==== DATA RECORDS
(** A model whose second node is there only when the value of the first
    has a positive payload. *)
Definition value_dependent_prior : distribution :=
  Joint false "prior"
        (Yield false (normal "x" (TConst 0))
               (fun x => match x with
                         | Tensor _ (S _) =>
                             Yield false (normal "y" (TValue x)) (fun _ => Stop)
                         | _ => Stop
                         end)).

(** A parameter set that is one chain of transforms, not a structure of
    parameter sets. *)
Definition is_chain (vs : variables) : bool :=
  match vs with
  | Chain _ _ => true
  | VarStruct _ => false
  end.

(** ** Walks over supplied parameter sets *)

(** A model all of whose nodes are, after substitution, base
    distributions, whatever values are sent in. *)
Inductive leaves (reg : registry) : program -> Prop :=
| leaves_stop : leaves reg Stop
| leaves_yield (is_root : bool) (d : distribution) (send : value -> program) :
    has_model_coroutine (substituted reg d) = false ->
    (forall v, leaves reg (send v)) ->
    leaves reg (Yield is_root d send).

(** [wired fv i p gen]: the generator [gen] builds the surrogate of the
    node of [p] at position [i] over [fv[i]], that of the next node over
    [fv[i + 1]], and so on; it raises [IndexError] at the first node for
    which [fv] has no entry, and returns when [p] does. *)
Fixpoint wired (fv : list variables) (i : nat) (p : program) (gen : generator)
  : Prop :=
  match p with
  | Stop => exists h, gen = GReturn h
  | Yield _ d k =>
      match nth_error fv i with
      | None => exists h, gen = GRaise IndexError h
      | Some vs =>
          exists n h send,
            gen = GYield (YNode n) h send
            /\ bijector_of (node_dist n) = Some vs
            /\ forall v v' h', forwarded v d = Ok v' ->
                                wired fv (S i) (k v') (send v h')
      end
  end.

(** The parameter sets a generator yields when it is driven by sampling,
    in the order of the yields. *)
Fixpoint yielded_variables (split_seed : seed -> seed * seed)
         (sample : surrogate -> seed -> value)
         (gen : generator) (seed0 : seed) : list variables :=
  match gen with
  | GYield (YPair n vs) h send =>
      let (seed1, local_seed) := split_seed seed0 in
      vs :: yielded_variables split_seed sample
                              (send (sample (node_dist n) local_seed) h) seed1
  | _ => []
  end.

(** * Theorems *)

(** ** The substitution registry *)

Section RegistryFacts.

Variable issubclass : dist_class -> dist_class -> bool.

Lemma fold_rules_apply_matching_rules (rules : list rule) (node0 : distribution) :
    fold_left
      (fun distribution (item : rule) =>
         let (condition, substitution_fn) := item in
         if call condition distribution
         then substitution_fn distribution
         else distribution)
      rules node0
    = apply_matching_rules rules node0.
Proof.
    revert node0.
    induction rules as [| [condition substitution_fn] rest IH]; intros node0.
    - reflexivity.
    - simpl. destruct (call condition node0); apply IH.
Qed.

Lemma apply_matching_rules_app (rules1 rules2 : list rule) (node0 : distribution) :
    apply_matching_rules (rules1 ++ rules2) node0
    = apply_matching_rules rules2 (apply_matching_rules rules1 node0).
Proof.
    revert node0.
    induction rules1 as [| [condition substitution_fn] rest IH]; intros node0.
    - reflexivity.
    - simpl. destruct (call condition node0); apply IH.
Qed.

Lemma dict_set_absent (key : callable) (v : distribution -> distribution)
        (items : list rule) :
    dict_mem (identity key) items = false ->
    dict_set key v items = items ++ [(key, v)].
Proof.
    induction items as [| [k w] rest IH]; simpl; intros Hmem.
    - reflexivity.
    - apply orb_false_iff in Hmem. destruct Hmem as [Hk Hrest].
      rewrite Hk, (IH Hrest). reflexivity.
Qed.

Lemma dict_set_present (key : callable) (v : distribution -> distribution)
        (items : list rule) :
    dict_mem (identity key) items = true ->
    map fst (dict_set key v items) = map fst items.
Proof.
    induction items as [| [k w] rest IH]; simpl; intros Hmem.
    - discriminate.
    - destruct (obj_id_eqb (identity k) (identity key)) eqn:Hk; simpl.
      + reflexivity.
      + rewrite (IH Hmem). reflexivity.
Qed.

Lemma dict_set_length (key : callable) (v : distribution -> distribution)
        (items : list rule) :
    List.length (dict_set key v items)
    = if dict_mem (identity key) items
      then List.length items else S (List.length items).
Proof.
    induction items as [| [k w] rest IH]; simpl.
    - reflexivity.
    - destruct (obj_id_eqb (identity k) (identity key)) eqn:Hk; simpl.
      + reflexivity.
      + rewrite IH. destruct (dict_mem (identity key) rest); reflexivity.
Qed.

Lemma obj_id_eqb_refl (a : obj_id) : obj_id_eqb a a = true.
Proof. destruct a; simpl; apply Nat.eqb_refl. Qed.

Lemma dict_get_set (key : callable) (v : distribution -> distribution)
      (items : list rule) :
  dict_get (identity key) (dict_set key v items) = Some v.
Proof.
  induction items as [| [k w] rest IH]; simpl.
  - rewrite obj_id_eqb_refl. reflexivity.
  - destruct (obj_id_eqb (identity k) (identity key)) eqn:Hk; simpl;
      rewrite Hk; [reflexivity | exact IH].
Qed.

Lemma fresh_lambda_absent (reg : registry) :
    registry_wf reg ->
    dict_mem (LambdaObj (lambdas_created reg))
             (ASVI_SURROGATE_SUBSTITUTIONS reg) = false.
Proof.
    intros Hwf. unfold dict_mem.
    destruct (existsb _ _) eqn:Hex; [| reflexivity].
    apply existsb_exists in Hex. destruct Hex as [r [Hin Heq]].
    destruct (identity (fst r)) as [m | m] eqn:Hid; simpl in Heq.
    - apply Nat.eqb_eq in Heq. subst m.
      specialize (Hwf r _ Hin Hid). lia.
    - discriminate.
Qed.

Lemma register_class_appends (reg : registry) (cls : dist_class)
        (substitution_fn : distribution -> distribution) :
    registry_wf reg ->
    ASVI_SURROGATE_SUBSTITUTIONS
      (register_cf_substitution_rule issubclass (CondClass cls) substitution_fn reg)
    = ASVI_SURROGATE_SUBSTITUTIONS reg
      ++ [(condition_key issubclass reg (CondClass cls), substitution_fn)].
Proof.
    intros Hwf. simpl. apply dict_set_absent. simpl.
    apply fresh_lambda_absent. exact Hwf.
Qed.

Lemma register_preserves_wf (reg : registry) (condition : condition_arg)
        (substitution_fn : distribution -> distribution) :
    registry_wf reg ->
    (forall c n, condition = CondCallable c -> identity c = LambdaObj n ->
                 (n < lambdas_created reg)%nat) ->
    registry_wf (register_cf_substitution_rule issubclass condition substitution_fn reg).
Proof.
    intros Hwf Hc r n Hin Hid.
    assert (Hkeys : forall key v items,
               In r (dict_set key v items) ->
               (exists r', In r' items /\ fst r' = fst r) \/ fst r = key).
    { intros key v items. induction items as [| [k w] rest IH]; simpl.
      - intros [<- | []]. right. reflexivity.
      - destruct (obj_id_eqb (identity k) (identity key)); simpl.
        + intros [<- | Hr].
          * left. exists (k, w). split; [left; reflexivity | reflexivity].
          * left. exists r. split; [right; exact Hr | reflexivity].
        + intros [<- | Hr].
          * left. exists (k, w). split; [left; reflexivity | reflexivity].
          * destruct (IH Hr) as [[r' [Hin' Hfst]] | Hkey].
            -- left. exists r'. split; [right; exact Hin' | exact Hfst].
            -- right. exact Hkey. }
    destruct condition as [cls | c]; simpl in *.
    - destruct (Hkeys _ _ _ Hin) as [[r' [Hin' Hfst]] | Hkey].
      + rewrite <- Hfst in Hid. specialize (Hwf r' n Hin' Hid). lia.
      + rewrite Hkey in Hid. simpl in Hid. injection Hid as <-. lia.
    - destruct (Hkeys _ _ _ Hin) as [[r' [Hin' Hfst]] | Hkey].
      + rewrite <- Hfst in Hid. exact (Hwf r' n Hin' Hid).
      + rewrite Hkey in Hid. exact (Hc c n eq_refl Hid).
Qed.

  (** C5.  [_as_substituted_distribution] visits the rules of the table
      in the order of the table, each matching rule replacing the node by
      [substitution_fn(node)] and later rules seeing the replaced node;
      and a rule registered under a condition not yet in the table is
      visited last, after all rules registered before it, on the node
      they have produced. *)
Theorem substitutions_fire_in_registration_order
          (reg : registry) (node0 : distribution) :
    _as_substituted_distribution reg node0
    = apply_matching_rules (ASVI_SURROGATE_SUBSTITUTIONS reg) node0
    /\ forall (condition : condition_arg)
              (substitution_fn : distribution -> distribution),
        dict_mem (identity (condition_key issubclass reg condition))
                 (ASVI_SURROGATE_SUBSTITUTIONS reg) = false ->
        _as_substituted_distribution
          (register_cf_substitution_rule issubclass condition substitution_fn reg)
          node0
        = let node1 := _as_substituted_distribution reg node0 in
          if call (condition_key issubclass reg condition) node1
          then substitution_fn node1
          else node1.
Proof.
    split.
    - apply fold_rules_apply_matching_rules.
    - intros condition substitution_fn Habsent.
      unfold _as_substituted_distribution.
      rewrite !fold_rules_apply_matching_rules.
      assert (Htable :
                ASVI_SURROGATE_SUBSTITUTIONS
                  (register_cf_substitution_rule issubclass condition
                                                 substitution_fn reg)
                = ASVI_SURROGATE_SUBSTITUTIONS reg
                  ++ [(condition_key issubclass reg condition, substitution_fn)]).
      { destruct condition as [cls | c]; simpl in *;
          apply dict_set_absent; exact Habsent. }
      rewrite Htable, apply_matching_rules_app. simpl.
      destruct (call _ _); reflexivity.
Qed.

  (** C10.  In a registry whose lambdas were all created by earlier
      registrations: registering a class files the rule under a lambda
      created by that call, as a new last entry, whatever was registered
      before; registering the same class twice leaves two entries under
      two different lambdas, which both fire, the second on what the
      first produced; and registering a callable files the rule under
      that callable: it replaces the entry, the table keeping its keys,
      exactly when that same callable object is already a key, and adds
      a last entry otherwise. *)
Theorem class_conditions_get_fresh_keys (reg : registry) :
    registry_wf reg ->
    (forall cls fn,
        ASVI_SURROGATE_SUBSTITUTIONS
          (register_cf_substitution_rule issubclass (CondClass cls) fn reg)
        = ASVI_SURROGATE_SUBSTITUTIONS reg
          ++ [(mk_callable (LambdaObj (lambdas_created reg))
                           (fun d => isinstance issubclass d cls), fn)])
    /\ (forall cls fn1 fn2 node0,
           let reg2 :=
             register_cf_substitution_rule issubclass (CondClass cls) fn2
               (register_cf_substitution_rule issubclass (CondClass cls) fn1 reg) in
           ASVI_SURROGATE_SUBSTITUTIONS reg2
           = ASVI_SURROGATE_SUBSTITUTIONS reg
             ++ [(mk_callable (LambdaObj (lambdas_created reg))
                              (fun d => isinstance issubclass d cls), fn1);
                 (mk_callable (LambdaObj (S (lambdas_created reg)))
                              (fun d => isinstance issubclass d cls), fn2)]
           /\ _as_substituted_distribution reg2 node0
              = let node1 := _as_substituted_distribution reg node0 in
                let node2 :=
                  if isinstance issubclass node1 cls then fn1 node1 else node1 in
                if isinstance issubclass node2 cls then fn2 node2 else node2)
    /\ (forall c fn,
           let table := ASVI_SURROGATE_SUBSTITUTIONS reg in
           let table' :=
             ASVI_SURROGATE_SUBSTITUTIONS
               (register_cf_substitution_rule issubclass (CondCallable c) fn reg) in
           dict_get (identity c) table' = Some fn
           /\ if dict_mem (identity c) table
              then map fst table' = map fst table
              else table' = table ++ [(c, fn)]).
Proof.
    intros Hwf. split; [| split].
    - intros cls fn. apply (register_class_appends cls fn Hwf).
    - intros cls fn1 fn2 node0 reg2.
      assert (Hwf1 : registry_wf
                       (register_cf_substitution_rule issubclass (CondClass cls) fn1 reg)).
      { apply register_preserves_wf; [exact Hwf | discriminate]. }
      assert (Htable :
                ASVI_SURROGATE_SUBSTITUTIONS reg2
                = ASVI_SURROGATE_SUBSTITUTIONS reg
                  ++ [(mk_callable (LambdaObj (lambdas_created reg))
                                   (fun d => isinstance issubclass d cls), fn1);
                      (mk_callable (LambdaObj (S (lambdas_created reg)))
                                   (fun d => isinstance issubclass d cls), fn2)]).
      { unfold reg2. rewrite (register_class_appends cls fn2 Hwf1).
        rewrite (register_class_appends cls fn1 Hwf).
        rewrite <- app_assoc. reflexivity. }
      split; [exact Htable |].
      unfold _as_substituted_distribution.
      rewrite !fold_rules_apply_matching_rules, Htable, apply_matching_rules_app.
      simpl. cbv zeta.
      set (node1 := apply_matching_rules (ASVI_SURROGATE_SUBSTITUTIONS reg) node0).
      destruct (isinstance issubclass node1 cls) eqn:H1.
      + destruct (isinstance issubclass (fn1 node1) cls); reflexivity.
      + rewrite H1. reflexivity.
    - intros c fn table table'. unfold table', table. simpl.
      split; [apply dict_get_set |].
      destruct (dict_mem (identity c) (ASVI_SURROGATE_SUBSTITUTIONS reg)) eqn:Hmem.
      + apply dict_set_present. exact Hmem.
      + apply dict_set_absent. exact Hmem.
Qed.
========
TASK INSTRUCTIONS
The first line of the records and every line down to the line with "(gen : generator) (seed0" must be quoted exactly; leave out all else.

EXERCISE RESPONSE
(** A model whose second node is there only when the value of the first
    has a positive payload. *)
Definition value_dependent_prior : distribution :=
  Joint false "prior"
        (Yield false (normal "x" (TConst 0))
               (fun x => match x with
                         | Tensor _ (S _) =>
                             Yield false (normal "y" (TValue x)) (fun _ => Stop)
                         | _ => Stop
                         end)).

(** A parameter set that is one chain of transforms, not a structure of
    parameter sets. *)
Definition is_chain (vs : variables) : bool :=
  match vs with
  | Chain _ _ => true
  | VarStruct _ => false
  end.

(** ** Walks over supplied parameter sets *)

(** A model all of whose nodes are, after substitution, base
    distributions, whatever values are sent in. *)
Inductive leaves (reg : registry) : program -> Prop :=
| leaves_stop : leaves reg Stop
| leaves_yield (is_root : bool) (d : distribution) (send : value -> program) :
    has_model_coroutine (substituted reg d) = false ->
    (forall v, leaves reg (send v)) ->
    leaves reg (Yield is_root d send).

(** [wired fv i p gen]: the generator [gen] builds the surrogate of the
    node of [p] at position [i] over [fv[i]], that of the next node over
    [fv[i + 1]], and so on; it raises [IndexError] at the first node for
    which [fv] has no entry, and returns when [p] does. *)
Fixpoint wired (fv : list variables) (i : nat) (p : program) (gen : generator)
  : Prop :=
  match p with
  | Stop => exists h, gen = GReturn h
  | Yield _ d k =>
      match nth_error fv i with
      | None => exists h, gen = GRaise IndexError h
      | Some vs =>
          exists n h send,
            gen = GYield (YNode n) h send
            /\ bijector_of (node_dist n) = Some vs
            /\ forall v v' h', forwarded v d = Ok v' ->
                                wired fv (S i) (k v') (send v h')
      end
  end.

(** The parameter sets a generator yields when it is driven by sampling,
    in the order of the yields. *)
Fixpoint yielded_variables (split_seed : seed -> seed * seed)
         (sample : surrogate -> seed -> value)
         (gen : generator) (seed0 : seed) : list variables :=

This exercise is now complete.